Taking the line with "(** * Exceptions" as the first and the line with "else if bool_decide (ch = quotechar)" as the last, set down exactly every line in that range from the entries below, and no more.
|---|
(** * SonarQube orchestration plugin: a shallow embedding of [util/sq.py],
      [util/api.py], [util/configlib.py] and [util/exceptions.py].

    Python values are modelled as follows.
    - [str] is [string], the bytes of the UTF-8 encoding of the text (the
      helpers of [PyStr] follow the Python methods; white space is that
      of Unicode, the digits beyond ASCII are a parameter, the
      [interpreter]; POSIX [os.path] is in [PosixPath]);
    - JSON integers are [Z], a [float] is a binary64 value of
      [SpecFloat];
    - a [dict] whose iteration order is observable is an association list
      ([odict]), any other [dict] is a [gmap];
    - a raised exception is the [Raise] constructor of [res];
    - [time()] readings, HTTP responses and the log lines of the server
      process are inputs of the loops that consume them. *)

From Stdlib Require Import ZArith Ascii String DecimalString.
From Stdlib Require Floats.SpecFloat.
From stdpp Require Import base option list strings gmap.

Open Scope Z_scope.

(* ===================================================================== *)
(** * Exceptions ([util/exceptions.py]) and fallible results              *)
(* ===================================================================== *)

Module Exn.
(** One step of the parser on a character of the line, or on the end of
    the line ([None]). *)
Definition parse_process_char (self : ReaderObj) (c : option ascii) : result ReaderObj :=
  let start_field (self : ReaderObj) : result ReaderObj :=
    match c with
    | Some ch =>
        if is_newline ch then Ok (set_state EAT_CRNL (parse_save_field self))
        else if bool_decide (ch = quotechar) then Ok (set_state IN_QUOTED_FIELD self)
        else if bool_decide (ch = delimiter) then Ok (parse_save_field self)
        else set_state IN_FIELD <$> parse_add_char self ch
    | None => Ok (set_state START_RECORD (parse_save_field self))
    end in
  match state self with
  | START_RECORD =>
      match c with
      | None => Ok self
      | Some ch =>
          if is_newline ch then Ok (set_state EAT_CRNL self)
          else start_field (set_state START_FIELD self)
      end
  | START_FIELD => start_field self
  | IN_FIELD =>
      match c with
      | Some ch =>
          if is_newline ch then Ok (set_state EAT_CRNL (parse_save_field self))
          else if bool_decide (ch = delimiter) then Ok (set_state START_FIELD (parse_save_field self))
          else parse_add_char self ch
      | None => Ok (set_state START_RECORD (parse_save_field self))
      end
  | IN_QUOTED_FIELD =>
      match c with
      | None => Ok self
      | Some ch =>
          if bool_decide (ch = quotechar) then Ok (set_state QUOTE_IN_QUOTED_FIELD self)
          else parse_add_char self ch
      end
  | QUOTE_IN_QUOTED_FIELD =>
      match c with
      | Some ch =>
          if bool_decide (ch = quotechar) then set_state IN_QUOTED_FIELD <$> parse_add_char self ch
          else if bool_decide (ch = delimiter) then Ok (set_state START_FIELD (parse_save_field self))
          else if is_newline ch then Ok (set_state EAT_CRNL (parse_save_field self))
          else set_state IN_FIELD <$> parse_add_char self ch
      | None => Ok (set_state START_RECORD (parse_save_field self))
      end
  | EAT_CRNL =>
      match c with
      | None => Ok (set_state START_RECORD self)
      | Some ch => if is_newline ch then Ok self else Raise csv_Error
      end
  end.

Fixpoint parse_line (self : ReaderObj) (line : string) : result ReaderObj :=
  match line with
  | EmptyString => parse_process_char self None
  | String c line' =>
      self' ← parse_process_char self (Some c);
      parse_line self' line'
  end.

(** The records [csv.reader(lines)] yields, and the error that ends the
    iteration if there is one.  A record goes on over the next line while
    the parser is inside a quoted field; at the end of the input an
    unfinished record is yielded as it stands. *)
Fixpoint read_records (self : ReaderObj) (lines : list string)
  : list (list string) * option exn :=
  match lines with
  | [] =>
      if bool_decide (field self ≠ "") || bool_decide (state self = IN_QUOTED_FIELD)
      then ([fields (parse_save_field self)], None)
      else ([], None)
  | line :: lines' =>
      match parse_line self line with
      | Raise e => ([], Some e)
      | Ok self' =>
          if bool_decide (state self' = START_RECORD)
          then let r := read_records parse_reset lines' in (fields self' :: fst r, snd r)
          else read_records self' lines'
      end
  end.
|---|
### Answer section
(** * Exceptions ([util/exceptions.py]) and fallible results              *)
(* ===================================================================== *)

Module Exn.
(** One step of the parser on a character of the line, or on the end of
    the line ([None]). *)
Definition parse_process_char (self : ReaderObj) (c : option ascii) : result ReaderObj :=
  let start_field (self : ReaderObj) : result ReaderObj :=
    match c with
    | Some ch =>
        if is_newline ch then Ok (set_state EAT_CRNL (parse_save_field self))
        else if bool_decide (ch = quotechar) then Ok (set_state IN_QUOTED_FIELD self)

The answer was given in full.